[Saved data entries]
= Beginning of Section =

Lemma strip_left_idemp (cs : list Z) :
  strip_left unichar_isspace (strip_left unichar_isspace cs)
  = strip_left unichar_isspace cs.
Proof.
  apply strip_left_nonspace.
  destruct (strip_left unichar_isspace cs) as [| c tail] eqn:Hs; [by right | left].
  exists c. split; [done |]. apply (strip_left_head cs). by rewrite Hs.
Qed.

Lemma strip_right_idemp (cs : list Z) :
  strip_right unichar_isspace (strip_right unichar_isspace cs)
  = strip_right unichar_isspace cs.
Proof. unfold strip_right. by rewrite reverse_involutive, strip_left_idemp. Qed.

(** The left scan stops where what [strip_left] keeps begins. *)
Lemma scan_left_strip (str : string) (cs : list Z) (n i : nat) :
  has_text str cs → (i + n = length cs)%nat →
  scan_left unichar_isspace str n (Z.of_nat i)
  = Some (Z.of_nat (length cs - length (strip_left unichar_isspace (drop i cs)))).
Proof.
  intros [_ Hat]. revert i.
  induction n as [| n IH]; intros i Hi; cbn [scan_left].
  - rewrite drop_ge by lia. simpl. do 2 f_equal. lia.
  - destruct (lookup_lt_is_Some_2 cs i) as [c Hc]; [lia |].
    rewrite Hat, Hc by lia. cbn [mbind option_bind].
    rewrite (drop_S _ _ _ Hc). cbn [strip_left].
    destruct (unichar_isspace c); cbn [negb].
    + replace (Z.of_nat i + 1) with (Z.of_nat (S i)) by lia. apply IH. lia.
    + do 2 f_equal. cbn [length]. rewrite length_drop. lia.
Qed.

= End of Section =

◆ Directions: Each line from the one containing "induction n as" to the end of the entries above should be copied exactly, and no other line.

◆ Completed task:
  induction n as [| n IH]; intros i Hi; cbn [scan_left].
  - rewrite drop_ge by lia. simpl. do 2 f_equal. lia.
  - destruct (lookup_lt_is_Some_2 cs i) as [c Hc]; [lia |].
    rewrite Hat, Hc by lia. cbn [mbind option_bind].
    rewrite (drop_S _ _ _ Hc). cbn [strip_left].
    destruct (unichar_isspace c); cbn [negb].
    + replace (Z.of_nat i + 1) with (Z.of_nat (S i)) by lia. apply IH. lia.
    + do 2 f_equal. cbn [length]. rewrite length_drop. lia.
Qed.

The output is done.